AN AXIOMATIC THEORY OF CONSUMER TIME PREFERENCE

THE CONCEPT of pure time preference of "impatience", which BdhmBawerk [1] and the Austrian school used as the cornerstone of the theory of interest and capital has, in spite of attacks by Knight [4] and others and in spite of a certain tendency by some of the neoutilitarians to regard impatience as "irrational", been widely used as a background concept. Little exact analysis of the consumer's behavior with respect to his time preference has, however, been carried out; the only rigorous treatment of the problem in a major way and in terms of modern consumer theory seems to be by Koopmans [2], [3] although some of the problems were discussed earlier by Strotz [5]. Koopmans was concerned with two main problems: the precise definition of impatience in terms of a rigorously defined ordinal utility function and the study of the ordering of infinite programs. The present paper is concerned with a simpler problem than that tackled by Koopmans, and a somewhat different one. It uses direct preference logic without a utility function which, coupled with the lesser complexity of the problem handled, leads, in the author's opinion, to a simpler exposition than Koopmans', with results more directly applicable to operational situations.
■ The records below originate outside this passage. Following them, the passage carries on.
(** * Comic image processor: a verification development

    A shallow embedding of [utils/image_processor.py] (class
    [ComicImageProcessor]) and the theorems that settle the properties of its
    specification.

    Layout:
    - [Float64]: Python's [float] (IEEE 754 binary64, round to nearest, ties to
      even) as integers counted in units of 2^-1074, with the arithmetic the
      processor uses ([int / int], [int * float], [int(float)], [min], [<]);
    - [PyStr], [PurePath]: the part of [str], [os.path] and [pathlib] the
      processor uses;
    - the methods of [ComicImageProcessor] as programs ([prog]) over the calls
      they make to Pillow and the file system and the lines they print;
      [run_io], which runs a program in any world and on any standard output
      and records what happened, and [run], the run on a standard output that
      takes every line;
    - [Sandbox]: a small world for the examples;
    - facts about the rounding, the resize arithmetic, the methods and the
      paths;
    - the properties of the specification, C1 to C10, and further properties
      of the code. *)

From Stdlib Require Import ZArith List String Ascii Bool Lia.
From Stdlib Require Floats.SpecFloat.
From Stdlib Require DecimalString.
Import ListNotations.

Local Open Scope string_scope.
Local Open Scope Z_scope.

(** ** Exceptions and results *)

(** The exceptions the modelled code can meet.  All of them derive from
    Python's [Exception], so the [except Exception] of [batch_optimize]
    catches every one.  [LibraryError] stands for whatever Pillow or the
    operating system raises ([FileNotFoundError], [UnidentifiedImageError],
    [OSError], [ValueError], ...), by class name and message. *)
Inductive exn : Type :=
| ZeroDivisionError (msg : string)
| OverflowError (msg : string)
| RuntimeError (msg : string)
| LibraryError (cls msg : string).

(** [str(e)] *)
Definition exn_str (e : exn) : string :=
  match e with
  | ZeroDivisionError m | OverflowError m | RuntimeError m | LibraryError _ m => m
  end.
(** * MapscrollerEditor: the timeline editor's view model and edit bridge

    A shallow embedding of [src/editor/Editor.ts].  The editor keeps a list
    of references to externally owned content objects, rebuilds a list of
    timeline rows from them on every dirty tick, mirrors the rows into an
    outline, and writes the user's drags and JSON edits back into the
    contents' data.

    Conventions of the embedding:
    - JavaScript numbers that carry times and positions are integers ([Z]):
      the embedding covers whole-number times, and a statement that needs
      the arithmetic of doubles to be exact says on which numbers; array
      indices are [nat];
    - a JavaScript object used as a record of named entries is an ordered
      property list (insertion order is what [for ... in], [Object.values]
      and the spread operator follow);
    - content objects live in a store and the editor holds references to
      them, as [Array.prototype.includes] compares identities;
    - a JavaScript exception is the [Throw] outcome, which keeps the state
      reached when it was raised. *)

From Stdlib Require Import ZArith Lia.
From stdpp Require Import base option list functions strings pretty.

Open Scope string_scope.
Open Scope Z_scope.
Open Scope list_scope.

(** ** JavaScript preliminaries *)

(** Outcome of running a piece of code on a state: normal completion with a
    value, or an exception with its message.  Both carry the state, since a
    JavaScript exception does not roll back earlier writes. *)
Inductive Outcome (S A : Type) : Type :=
  | Normal (a : A) (s : S)
  | Throw (msg : string) (s : S).
Arguments Normal {S A} a s.
Arguments Throw {S A} msg s.

Definition outcome_state {S A} (o : Outcome S A) : S :=
  match o with Normal _ s => s | Throw _ s => s end.

Definition is_normal {S A} (o : Outcome S A) : bool :=
  match o with Normal _ _ => true | Throw _ _ => false end.

(** [Number.prototype.toString] on an integer: its decimal digits, with a
    leading minus sign when negative. *)
Definition Number_toString (n : Z) : string := pretty n.

(** Ordered property lists: the entries of a JavaScript object in the order
    [for ... in], [Object.values] and the spread operator visit them.  (The
    engine's rule that integer-like keys come first is not modelled; property
    names here are names of animated properties and of data fields.) *)
Abbreviation Obj V := (list (string * V)).

(** [o[k]] *)
Fixpoint obj_get {V} (k : string) (o : Obj V) : option V :=
  match o with
  | [] => None
  | (k', v) :: o' => if decide (k' = k) then Some v else obj_get k o'
  end.

(** [o[k] = v]: an existing key keeps its place, a new key goes last. *)
Fixpoint obj_set {V} (k : string) (v : V) (o : Obj V) : Obj V :=
  match o with
  | [] => [(k, v)]
  | (k', v') :: o' =>
      if decide (k' = k) then (k', v) :: o' else (k', v') :: obj_set k v o'
  end.

(** [{ ...a, ...b }] *)
Definition obj_spread {V} (a b : Obj V) : Obj V :=
  fold_left (fun o kv => obj_set kv.1 kv.2 o) b a.
(** C4: with a non-empty new password that differs from its confirmation
    the save ends in the password-mismatch warning, which is neither "no
    changes" nor a modify call; with a non-empty new password equal to its
    confirmation the modify call carries, whatever the dirty flags, one
    replace request for [unicodePwd] whose value is the UTF-16LE encoding
    of the password between double quotes. *)
Theorem password_reset_reconciled (w : edit_window) :
  window_ok w ->
  new_password_edit (form w) <> "" ->
  (new_password_edit (form w) <> confirm_password_edit (form w) ->
   save_changes w = Ret PasswordMismatch
   /\ save_changes w <> Ret NoChangesToSave
   /\ forall modifications, save_changes w <> Ret (Modify modifications))
  /\ (new_password_edit (form w) = confirm_password_edit (form w) ->
      exists modifications,
        save_changes w = Ret (Modify modifications)
        /\ modifications !! "unicodePwd"
           = Some [(MODIFY_REPLACE,
                    [SBytes (utf_16_le
                               (String dquote
                                  (new_password_edit (form w)
                                   +:+ String dquote "")))])]).
Proof.
  intros Hok Hne. apply is_empty_false in Hne. split.
  - intros Hdiff. apply String.eqb_neq in Hdiff.
    assert (Hmm : password_mismatch w = true).
    { unfold password_mismatch. now rewrite Hne, Hdiff. }
    rewrite (save_changes_mismatch w Hok Hmm).
    repeat split; [discriminate | intros m; discriminate].
  - intros Heq. apply String.eqb_eq in Heq.
    assert (Hmm : password_mismatch w = false).
    { unfold password_mismatch. now rewrite Hne, Heq. }
    assert (Hreq : password_requested w = true).
    { unfold password_requested. now rewrite Hne, Heq. }
    destruct (save_changes_lookup w Hok Hmm) as (m & Hsave & Hm).
    assert (Hpwd : m !! "unicodePwd"
                   = Some (replace_with (password_value w))).
    { rewrite Hm. apply expected_some; [exact Hok|]. left.
      exists (password_value w). split; [|reflexivity].
      apply guarded_requests_elem. right; left. auto. }
    exists m. split; [|exact Hpwd].
    rewrite Hsave. f_equal. apply (outcome_of_nonempty m "unicodePwd"). eauto.
Qed.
This study does not overlap Koopmans', but the two analyses run parallel in some parts. The most important result here, which seems to be new to the literature, is the necessity for the static preference function to be homogeneous in order for a unique rate of time preference to exist for a given consumer. This condition does not arise in Koopmans' work because of the operation on utility indices rather than commodity vectors.